# Monte Carlo Control with exploration starts

In [1]:
%matplotlib notebook

In [2]:
from blackjack import BlackJack
import numpy as np
import random
import matplotlib.pyplot as plt
from matplotlib.lines import Line2D
import pandas as pd

random.seed(1234)
np.random.seed(1234)

In [3]:
game = BlackJack()
game_test = BlackJack()
epochs = 500_000
test_epochs = 100_000
#alpha = .1

actions = ["hit", "stand", "double"]

# intialize Q(s,a) = 0, pi(s) = random a, N(s) = 0
Q = {state : {a : 0 for a in actions} for state in game.states} # Q values
pi = {state : random.choice(actions) for state in game.states} # policy
N = {state : 0 for state in game.states} # number of times states are visited
rewards = [0] * (epochs+1)
stats = []

New BlackJack game created
New BlackJack game created


In [4]:
for i in range(epochs+1):
    
    if i % (epochs / 100) == 0:
        #print(i)
        stats.append(np.unique(game_test.test_policy(pi, test_epochs), return_counts = True)[1])
    
    #game.start() # sample all states with probabilities proportional to the frequency of their occurence in a simulated game
    game.start_from_state(random.choice(game.states)) # sample all states uniformly
    
    first = True
    
    visited_states = []
    performed_actions = []
    
    while game.player_hand_sum < 21: # while the player hasn't busted
        
        state = game.get_current_state()
        
        action = pi[state] # greedy policy
        
        # if the state is first in the trajectory, the action is random
        # that facilitates exploration starts
        if first:
            action = random.choice(actions)
            first = False
        
        visited_states.append(state)
        performed_actions.append(action)
        
        if action == "hit":
            game.hit()
        elif action == "stand":
            game.stand() # if we stand, the round ends
            break
        else:
            game.double() # if we double, the round ends because double = hit -> stand
            break
    
    # store reward
    reward = game.get_reward()
    rewards[i] = reward
    
    # update Q
    for s, a in zip(visited_states, performed_actions):
        
        N[s] += 1 # count occurences of states
        
        # update the Q-value
        Q[s][a] += (reward - Q[s][a]) / N[s] # Q-value = mean of all returns 
        #Q[s][a] += alpha * (reward - Q[s][a]) # incremental update; recently observed returns are more valuable
        
    # update the policy
    for s in visited_states:
        
        pi[s] = max(Q[s], key = Q[s].get)
    

In [5]:
np.save("data/LearningRate/MonteCarloControlWithExploringStartsLR", stats)

In [6]:
rewards = game.test_policy(pi, 1_000_000, verbose = 1)
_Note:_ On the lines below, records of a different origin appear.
(* ===== verification/ThreadPorts.v ===== *)
(** * Message ports in thread code under preemption

    A task that uses a port of its own and a task that sends to the port of
    another, whatever the interrupts and the other tasks do in between: mail
    arrives while the owner of a port is preempted, and nobody else takes it. *)

From S2P Require Import Prelude Heap Lists ListSpec Machine Logic Context Task.
From S2P Require Import Platform Timer MsgPort Invariant Checker Demo TaskSpec SchedSpec.
From S2P Require Import Signals TimerSpec Mail Rely AppChecker WaitSpec Threads ThreadTimers.
From S2P Require Import PortSpec.

Section step.
Context `{AP : App}.

Lemma port_queue k Q ts p P xs : app_ok k Q ts -> open_port k p P -> Q !! p = Some xs ->
  object_queue Q p xs.
Proof.
  intros Ha HP Hq. destruct (ao_ports _ _ _ Ha p P HP) as [Hk _]. unfold kernel_list in Hk.
  split; tauto.
Qed.

(** The queue of an open port changes from [xs] to [xs']; what enters is neither
    a task nor a timer. *)
Lemma port_list_app k Q ts p xs xs' h : app_ok k Q ts -> Q !! p = Some xs -> ~ kernel_list p ->
  dom h = dom (links (heap k)) ->
  (forall x, x ∈ xs' -> x ∈ xs \/ tasks k !! x = None /\ timer_objs k !! x = None) ->
  app_ok (set_heap (mkHeap h (nodes (heap k))) k) (<[p := xs']> Q) ts.
Proof.
  intros Ha Hq Hk Hd Hnew. set (k' := set_heap _ k).
  destruct (app_ok_ports k k' Q (<[p := xs']> Q) ts Ha) as (? & ? & ?); [done| |done|].
  { intros l _. rewrite lookup_insert_is_Some. destruct (decide (p = l)) as [->|Hne].
    - rewrite Hq. split; [by left|eauto].
    - split; [by right|by intros [?|[]]]. }
  destruct Ha as [Htm Hown Hnull Hname Hinj _ _ _]. split; try done.
  intros a X HX. destruct (Htm a X HX) as (Hz & Hta & Hl & Hpl).
  split_and!; [done|done|by apply (same_links k k')|].
  destruct Hpl as [?|Hu]; [by left|right]. eapply unowned_update; [done|done|].
  intros [Hin|[_ Hnt]]%Hnew; [|simpl in HX; congruence].
  specialize (Hu p xs Hq). unfold chain in Hu. set_solver.
Qed.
Winrate: 0.4303072763495783
Drawrate: 0.08353133816872456
Loserate: 0.48616138548169713
Ws: 475391; Ls: 537097; Draws: 92283
Profit: -62684
Wins after doubling: 18977; Losses after doubling: 19753


In [7]:
rewards_freq = np.unique(rewards, return_counts = True)[1]
np.save("data/FinalEvaluation/MonteCarloControlWithExploringStartsFinal", rewards_freq)

Below this are some plotting attempts

In [8]:
df = pd.DataFrame(list(pi.keys()), columns = ["player_hand_sum", "has_usable_ace", "dealer_visible_card"])
df["V"] = [Q[state][pi[state]] for state in pi]
df["action"] = pi.values()
df.head()

Unnamed: 0,player_hand_sum,has_usable_ace,dealer_visible_card,V,action
0,16,False,1,-0.509134,hit
1,13,True,2,-0.009965,hit
2,18,True,6,0.266197,stand
3,20,True,7,0.722911,stand
4,19,False,9,0.261457,stand


In [9]:
with_ace = df[df["has_usable_ace"]].drop("has_usable_ace", axis = "columns")
no_ace = df[~df["has_usable_ace"]].drop("has_usable_ace", axis = "columns")
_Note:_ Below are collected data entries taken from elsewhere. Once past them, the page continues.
(* ===== verification/ArchTimeout.v ===== *)
(** * Two runs of the lwIP port ([lwip_martos/sys_arch.c])

    Runs of the system in which [sys_arch_sem_wait] times out, and in which
    [sys_arch_mbox_fetch] leaves a message behind. *)

From S2P Require Import Prelude Heap Lists ListSpec Machine Logic Context Task.
From S2P Require Import Platform Timer Semaphore SysArch Invariant Checker Demo System Interpreter.

(** ** A semaphore behind a timeout *)

(** lwIP's constant, as an unsigned 32-bit number. *)
Definition lwip_timeout : Z := 4294967295.

(** The local variables, on the stack of [demo_a]. *)
Definition wait_req : ReqVar := mkReqVar (demo_stack_a + 512) blank_min (mkReq NULL 0).
Definition next_req : ReqVar := mkReqVar (demo_stack_a + 576) blank_min (mkReq NULL 0).
Definition wait_timer : TimerVar :=
  mkTimerVar (demo_stack_a + 640) blank_min blank_node blank_timer.

(** [demo_a] waits for at most three ticks, and then without a timeout; its local
    state is the result of the first call. *)
Definition waiting_code (t : addr) (l : option Z) : M (option Z) :=
  if t =? demo_a then
    match l with
    | None => r ← sys_arch_sem_wait lwip_timeout 2 wait_req wait_timer demo_sem 3; mret (Some r)
    | Some r => sem_wait 2 next_req demo_sem;; mret (Some r)
    end
  else spin.

(** [demo_a] runs, [demo_b] waits for a signal that nobody sends, and the init task
    is ready; the semaphore is free of permits and requests. *)
Definition waiting_start : @Sys (option Z) := mkSys demo_blocked (fun t => waiting_code t None).

(** [demo_a] blocks; three ticks pass; [demo_a] is switched in and returns. *)
Definition timed_out : list event :=
  replicate 14 Thread ++ [PendSV (demo_stack_a + 768)] ++ replicate 3 TIM2 ++
  [PendSV (init_task_stack + 1000)] ++ replicate 4 Thread.

(** The call has returned, and the queue refers to a variable that is gone. *)
Definition dangling (X : @Sys (option Z)) : Prop :=
  match conts X demo_a (sk X) with
  | Ret r k => r = Some lwip_timeout /\ sems k !! demo_sem = Some (-1) /\
      (next <$> links (heap k) !! demo_sem) = Some (rv_addr wait_req) /\
      links (heap k) !! rv_addr wait_req = None
  | _ => False
  end.

(** The next call has used the queue. *)
Definition undefined (X : @Sys (option Z)) : Prop :=
  match conts X demo_a (sk X) with Fault => running (sk X) = demo_a | _ => False end.

Lemma happen_app {L} (code : addr -> L -> M L) es es' S :
  happen code (es ++ es') S = (S' ← happen code es S; happen code es' S').
Proof.
  revert S. induction es as [|e es IH]; intros S; simpl; [done|].
  destruct (happens code e S); simpl; auto.
Qed.

Lemma timed_out_run : exists X,
  happen waiting_code timed_out waiting_start = Some X /\ dangling X.
Proof.
  apply (run_result (happen waiting_code timed_out waiting_start) dangling).
  vm_compute. repeat split.
Qed.

Lemma next_wait_run : exists X,
  happen waiting_code (timed_out ++ replicate 2 Thread) waiting_start = Some X /\ undefined X.
Proof.
  apply (run_result (happen waiting_code (timed_out ++ replicate 2 Thread) waiting_start) undefined).
  vm_compute. reflexivity.
Qed.

(** C38. [sys_arch_sem_wait] leaves its request in the queue of the semaphore when
    it times out.  The request is a local variable: in this run of three ticks the
    call returns the timeout, the count of the semaphore is still taken down, and
    the queue's head is the variable that is gone; the next wait on the semaphore
    then writes to it, which is undefined. *)
Theorem sem_wait_timeout_dangles : exists X Y k,
  reachable waiting_code waiting_start X /\
  conts X demo_a (sk X) = Ret (Some lwip_timeout) k /\ sems k !! demo_sem = Some (-1) /\
  (next <$> links (heap k) !! demo_sem) = Some (rv_addr wait_req) /\
  links (heap k) !! rv_addr wait_req = None /\
  reachable waiting_code X Y /\ running (sk Y) = demo_a /\ conts Y demo_a (sk Y) = Fault.
Proof.
  destruct timed_out_run as (X & EX & HX). destruct next_wait_run as (Y & EY & HY).
  rewrite happen_app, EX in EY. unfold dangling in HX.
  destruct (conts X demo_a (sk X)) as [r k|k| | |k f] eqn:E; [|contradiction HX..].
  destruct HX as (-> & Hs & Hn & Hl). exists X, Y, k.
  split; [exact (proj2 (reachable_happen waiting_code waiting_start X) (ex_intro _ timed_out EX))|].
  split; [exact E|]. split; [exact Hs|]. split; [exact Hn|]. split; [exact Hl|]. unfold undefined in HY.
  destruct (conts Y demo_a (sk Y)) as [r' k'|k'| | |k' f'] eqn:E'; [contradiction HY|contradiction HY| |contradiction HY..].
  split; [|split; [exact HY|reflexivity]].
  exact (proj2 (reachable_happen waiting_code X Y) (ex_intro _ (replicate 2 Thread) EY)).
Qed.

(** ** A message without a signal *)

(** lwIP's allocator: it gives the first block that is free, and a block is free
    when its pointer is null. *)
Definition block_malloc (size : Z) : M addr :=
  ws ← gets sysmsgs;
  mret (if bool_decide (ws !! demo_m1 = Some NULL) then demo_m1 else demo_m2).
Definition block_free (m : addr) : M unit :=
  modify (fun k => set_sysmsgs (<[m := NULL]> (sysmsgs k)) k).

Definition task_timer (stack : addr) : TimerVar :=
  mkTimerVar (stack + 640) blank_min blank_node blank_timer.

(** What the owner of the mailbox has fetched: the time it took and the message. *)
Definition fetched : Type := list (Z * option addr).

(** [demo_a] sets up a mailbox and fetches messages without a timeout; [demo_b],
    of the higher priority, sleeps for a tick, posts two messages and waits. *)
Definition mbox_code (t : addr) (l : fetched) : M fetched :=
  if t =? demo_a then
    (match l with [] => _ ← sys_mbox_new 0 demo_mbox; mret tt | _ => mret tt end);;
    r ← sys_arch_mbox_fetch lwip_timeout block_free 2 (task_timer demo_stack_a) demo_mbox true 0;
    mret (l ++ [r])
  else if t =? demo_b then
    timer_delay 2 (task_timer demo_stack_b) 1;;
    sys_mbox_post block_malloc 16 demo_mbox 71;;
    sys_mbox_post block_malloc 16 demo_mbox 72;;
    _ ← signal_wait 2 SIGF_SINGLE;
    mret l
  else spin.

(** Both tasks are there, [demo_b] is running, and lwIP's two blocks are free. *)
Definition mbox_start : @Sys fetched :=
  mkSys (set_sysmsgs {[demo_m1 := NULL; demo_m2 := NULL]} demo_running) (fun t => mbox_code t []).

(** [demo_b] sleeps; [demo_a] blocks in its first fetch; a tick wakes [demo_b],
    which posts both messages; [demo_a] is switched in and returns. *)
Definition both_posted : list event :=
  replicate 9 Thread ++ [PendSV (demo_frames demo_b)] ++ replicate 6 Thread ++
  [PendSV (demo_frames demo_a); TIM2; PendSV (demo_frames init_task)] ++ replicate 9 Thread ++
  [PendSV (demo_frames demo_b)] ++ replicate 5 Thread.

(** [demo_a] blocks in its second fetch. *)
Definition second_fetch : list event := replicate 5 Thread ++ [PendSV (demo_frames demo_a)].

Definition first_fetched (X : @Sys fetched) : Prop :=
  match conts X demo_a (sk X) with Ret l k => l = [(1, Some 71)] | _ => False end.

(** The task waits, without the signal, for the signal of its mailbox. *)
Definition stranded (k : Kernel) : Prop :=
  match tasks k !! demo_a, ports k !! demo_mbox with
  | Some T, Some P => state T = TASK_WAITING /\ sig_wait T = mp_signal P /\
      Z.land (sig_wait T) (sig_recvd T) = 0
  | _, _ => False
  end.

Definition message_left (Y : @Sys fetched) : Prop :=
  stranded (sk Y) /\ state <$> tasks (sk Y) !! demo_b = Some TASK_WAITING /\
  (running (sk Y), pendsv (sk Y), sysmsgs (sk Y) !! demo_m2) = (init_task, false, Some 72) /\
  list_get_head demo_mbox (heap (sk Y)) = Some (demo_m2, heap (sk Y)).

(** A run, and another one behind it. *)
Lemma run_twice {L} (code : addr -> L -> M L) es es' S0 (P : Sys -> Sys -> Prop) :
  match happen code es S0 with
  | Some X => match happen code es' X with Some Y => P X Y | None => False end
  | None => False end ->
  exists X Y, happen code es S0 = Some X /\ happen code es' X = Some Y /\ P X Y.
Proof.
  destruct (happen code es S0) as [X|] eqn:E1; [|done].
  destruct (happen code es' X) as [Y|] eqn:E2; [|done]. eauto.
Qed.

Lemma fetch_runs : exists X Y, happen mbox_code both_posted mbox_start = Some X /\
  happen mbox_code second_fetch X = Some Y /\ first_fetched X /\ message_left Y.
Proof.
  apply (run_twice mbox_code both_posted second_fetch mbox_start
    (fun X Y => first_fetched X /\ message_left Y)).
  vm_compute. repeat split.
Qed.

(** C37. A mailbox can hold a message that nobody is told of.  In this run of the
    system the owner of a mailbox waits in [sys_arch_mbox_fetch] when another task
    posts two messages before the owner runs again, which sets its signal once.  The
    fetch takes the signal and returns the first message; the next fetch looks at
    the queue only behind a signal, and it blocks without a timeout: the processor
    runs the init task, both other tasks wait, the owner for the signal of the
    mailbox, which it has not received, and the second message is at the head of the
    queue. *)
Theorem mbox_fetch_strands_message : exists X Y k T P,
  reachable mbox_code mbox_start X /\ conts X demo_a (sk X) = Ret [(1, Some 71)] k /\
  reachable mbox_code X Y /\ running (sk Y) = init_task /\ pendsv (sk Y) = false /\
  in_state (sk Y) TASK_WAITING demo_b /\
  tasks (sk Y) !! demo_a = Some T /\ state T = TASK_WAITING /\
  ports (sk Y) !! demo_mbox = Some P /\ sig_wait T = mp_signal P /\
  Z.land (sig_wait T) (sig_recvd T) = 0 /\
  list_get_head demo_mbox (heap (sk Y)) = Some (demo_m2, heap (sk Y)) /\
  sysmsgs (sk Y) !! demo_m2 = Some 72.
Proof.
  destruct fetch_runs as (X & Y & E1 & E2 & HX & Hs & Hb & Hc & Hh). injection Hc as Hr Hp Hm.
  pose proof (proj2 (reachable_happen mbox_code mbox_start X) (ex_intro _ _ E1)) as R1.
  pose proof (proj2 (reachable_happen mbox_code X Y) (ex_intro _ _ E2)) as R2. clear E1 E2.
  unfold first_fetched in HX. destruct (conts X demo_a (sk X)) as [l k| | | |] eqn:E; try contradiction HX.
  subst l. unfold stranded in Hs.
  destruct (tasks (sk Y) !! demo_a) as [T|] eqn:HT; [|contradiction Hs].
  destruct (ports (sk Y) !! demo_mbox) as [P|] eqn:HP; [|contradiction Hs].
  destruct Hs as (Hst & Hw & Hz). exists X, Y, k, T, P. split_and!; try assumption; try reflexivity.
  unfold in_state. destruct (tasks (sk Y) !! demo_b) as [B|]; [|discriminate Hb].
  injection Hb as Hb. by exists B.
Qed.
with_ace['color'] = with_ace['action'].map({"hit" : "red", "stand" : "blue", "double" : "green"})
no_ace['color'] = no_ace['action'].map({"hit" : "red", "stand" : "blue", "double" : "green"})

In [10]:
ax = plt.axes(projection='3d')

ax.plot_trisurf(with_ace["player_hand_sum"], with_ace["dealer_visible_card"], with_ace["V"], cmap=plt.cm.Spectral)
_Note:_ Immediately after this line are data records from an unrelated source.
(** Depth 1, with an [x] entered at depth 0. *)
Definition semaOuterX : SemaDecl :=
  {| ValueScopeHT := htInsertIntoScope emptyScopes 0%nat "x" (0%nat, declX 1 true 0 10);
     TypeScopeHT := emptyScopes; CurDepth := 1%nat;
     UnresolvedTypes := ∅; UnresolvedTypeList := []; TypeAliases := ∅;
     NextTypeAlias := 100%nat; Diags := [] |}.

End SemaExamples.

(* ------------------------------------------------------------------ *)
(** ** Claims *)

(** C10: [isFixed()] of the witness-queried implementation is [false]; it
    takes no argument, so this holds for every type and context. *)
Theorem isFixed_false : isFixed = false.
Proof. reflexivity. Qed.

(** C5: [getStaticSize], [getStaticAlignmentMask] and [getStaticStride]
    return [nullptr] ("unknown") for every type info and module, whatever
    the runtime size of the type. *)
Theorem static_layout_unknown (ti : TypeInfo) (igm : IRGenModule) :
  getStaticSize igm = None /\ getStaticAlignmentMask igm = None /\
  getStaticStride igm = None.
Proof. repeat split. Qed.

(** C4: [getSize], [getAlignmentMask] and [getStride] each emit a metadata
    reference for [T], a load of its value witness table and a load of the
    one field; at run time that code yields the field of [T]'s descriptor,
    for every descriptor (so no value is fixed at compile time), and leaves
    memory, heap, stack pointer and heap break as they were. *)
Theorem layout_queries_read_descriptor (T : CanType) (s : IRGenFunction) :
  Forall (fun qf : (CanType -> IRGen ValueId) * VWField =>
    let '(q, f) := qf in
    newCode (q T) s =
      [IMetadataRef (nextValue s) T; IVWTRef (S (nextValue s)) (nextValue s);
       ILoadField (S (S (nextValue s))) (S (nextValue s)) f] /\
    forall igm desc st, exists st',
      exec igm desc (newCode (q T) s) st = Some st' /\
      getWord st' (fst (q T s)) = Some (loadField f (desc T)) /\
      mem st' = mem st /\ heap st' = heap st /\ sp st' = sp st /\ brk st' = brk st)
    [(getSize, FSize); (getAlignmentMask, FAlignmentMask); (getStride, FStride)].
Proof.
  repeat constructor; apply query_reads_field.
Qed.

(** C6: the batched queries emit a single descriptor fetch (one metadata
    reference and one witness table load) followed only by the field loads,
    yield the same size, alignment mask and stride as [getSize],
    [getAlignmentMask] and [getStride] run from the same state, and, like
    them, leave memory, heap, stack pointer and heap break unchanged. *)
Theorem batched_queries_agree (T : CanType) (s : IRGenFunction) igm desc st :
  length (filter fetchesDescriptor (newCode (getSizeAndAlignmentMask T) s)) = 2%nat /\
  length (filter fetchesDescriptor (newCode (getSizeAndAlignmentMaskAndStride T) s)) = 2%nat /\
  newCode (getSizeAndAlignmentMask T) s =
    [IMetadataRef (nextValue s) T; IVWTRef (S (nextValue s)) (nextValue s);
     ILoadField (S (S (nextValue s))) (S (nextValue s)) FSize;
     ILoadField (S (S (S (nextValue s)))) (S (nextValue s)) FAlignmentMask] /\
  newCode (getSizeAndAlignmentMaskAndStride T) s =
    [IMetadataRef (nextValue s) T; IVWTRef (S (nextValue s)) (nextValue s);
     ILoadField (S (S (nextValue s))) (S (nextValue s)) FSize;
     ILoadField (S (S (S (nextValue s)))) (S (nextValue s)) FAlignmentMask;
     ILoadField (S (S (S (S (nextValue s))))) (S (nextValue s)) FStride] /\
  exists st1 st2 st3 st4 st5,
    exec igm desc (newCode (getSize T) s) st = Some st1 /\
    exec igm desc (newCode (getAlignmentMask T) s) st = Some st2 /\
    exec igm desc (newCode (getStride T) s) st = Some st3 /\
    exec igm desc (newCode (getSizeAndAlignmentMask T) s) st = Some st4 /\
    exec igm desc (newCode (getSizeAndAlignmentMaskAndStride T) s) st = Some st5 /\
    mem st4 = mem st /\ heap st4 = heap st /\ sp st4 = sp st /\ brk st4 = brk st /\
    mem st5 = mem st /\ heap st5 = heap st /\ sp st5 = sp st /\ brk st5 = brk st /\
    let '(sz2, al2) := fst (getSizeAndAlignmentMask T s) in
    let '(sz3, al3, sr3) := fst (getSizeAndAlignmentMaskAndStride T s) in
    getWord st4 sz2 = getWord st1 (fst (getSize T s)) /\
    getWord st4 al2 = getWord st2 (fst (getAlignmentMask T s)) /\
    getWord st5 sz3 = getWord st1 (fst (getSize T s)) /\
    getWord st5 al3 = getWord st2 (fst (getAlignmentMask T s)) /\
    getWord st5 sr3 = getWord st3 (fst (getStride T s)).
Proof.
  destruct (getSizeAndAlignmentMask_code T s) as [R2 C2].
  destruct (getSizeAndAlignmentMaskAndStride_code T s) as [R3 C3].
  destruct (getField_code T s FSize) as [Rs Cs].
  destruct (getField_code T s FAlignmentMask) as [Ra Ca].
  destruct (getField_code T s FStride) as [Rt Ct].
  change (getSize T) with (wtable <-- getValueWitnessTable T ;; emitLoadOfField FSize wtable).
  change (getAlignmentMask T)
    with (wtable <-- getValueWitnessTable T ;; emitLoadOfField FAlignmentMask wtable).
  change (getStride T) with (wtable <-- getValueWitnessTable T ;; emitLoadOfField FStride wtable).
  rewrite C2, C3, Cs, Ca, Ct, R2, R3, Rs, Ra, Rt.
  split; [reflexivity | split; [reflexivity | split; [reflexivity | split; [reflexivity |]]]].
  rewrite !exec_getField.
  run_code.
  do 5 eexists. do 13 (split; [reflexivity |]).
  run_code. repeat split; reflexivity.
Qed.

(** C1 (the witnesses modelled from the spec): with a fixed buffer of
    capacity [C] at or below the stack pointer and the heap above it, a
    type whose size is at most [C] and whose alignment the buffer satisfies
    gets a payload address inside the buffer; a type larger than [C] gets a
    live heap cell outside the buffer whose address is stored in the
    buffer; in both cases the one [deallocateStack] code for the buffer and
    [T] runs successfully. *)
Theorem allocateStack_spill_transparency ti T name s desc st :
  0 < FixedBufferSize (IGM s) -> 0 < FixedBufferAlignment (IGM s) ->
  sp st <= 0 < brk st ->
  let C := FixedBufferSize (IGM s) in
  let ca := fst (allocateStack ti T name s) in
  let s1 := snd (allocateStack ti T name s) in
  exists st1 b p,
    exec (IGM s) desc (newCode (allocateStack ti T name) s) st = Some st1 /\
    getWord st1 (addrPtr (containerBuf ca)) = Some b /\
    getWord st1 (addrPtr (containedAddr ca)) = Some p /\
    (size (desc T) <= C -> alignmentMask (desc T) + 1 <= FixedBufferAlignment (IGM s) ->
       b <= p < b + C) /\
    (C < size (desc T) ->
       (p < b \/ b + C <= p) /\ heap st1 !! p = Some (size (desc T)) /\
       exists a, b <= a < b + C /\ mem st1 !! a = Some p) /\
    exists st2,
      exec (IGM s) desc (newCode (deallocateStack (containerBuf ca) T) s1) st1 = Some st2.
Proof.
  intros HC HA Hst C ca s1.
  destruct (alloc_dealloc_run ti T name s desc st HA)
    as (st1 & st2 & b & p & H1 & H2 & Hb & Hp & Hbv & _ & Hin & Hout).
  pose proof (fixed_buffer_below_sp (sp st) (FixedBufferSize (IGM s))
                (FixedBufferAlignment (IGM s)) HA) as Hbelow.
  rewrite <- Hbv in Hbelow.
  exists st1, b, p. do 3 (split; [assumption |]).
  split; [| split].
  - intros Hsz Hal.
    assert (Hfit : fitsInFixedBuffer (IGM s) (desc T) = true).
    { unfold fitsInFixedBuffer. apply andb_true_intro. split; apply Z.leb_le; lia. }
    destruct (Hin Hfit) as [-> _]. subst C. lia.
  - intros Hsz.
    assert (Hfit : fitsInFixedBuffer (IGM s) (desc T) = false).
    { unfold fitsInFixedBuffer. destruct (Z.leb_spec (size (desc T)) (FixedBufferSize (IGM s)));
        [lia | reflexivity]. }
    destruct (Hout Hfit) as (Hpv & Hmem & Hheap & _).
    split; [subst C; lia |]. split; [assumption |].
    exists b. split; [subst C; lia | assumption].
  - exists st2. exact H2.
Qed.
ax.set_title("State-value function for states with a usable ace")
ax.set_xlabel("value of player's hand")
ax.set_ylabel("dealer's visible card")
ax.set_xticks(np.arange(12,21))
ax.set_yticks(np.arange(1,11))
ax.set_zlabel("V")
plt.show()

<IPython.core.display.Javascript object>

In [11]:
ax = plt.axes(projection='3d')

ax.plot_trisurf(no_ace["player_hand_sum"], no_ace["dealer_visible_card"], no_ace["V"], cmap=plt.cm.Spectral)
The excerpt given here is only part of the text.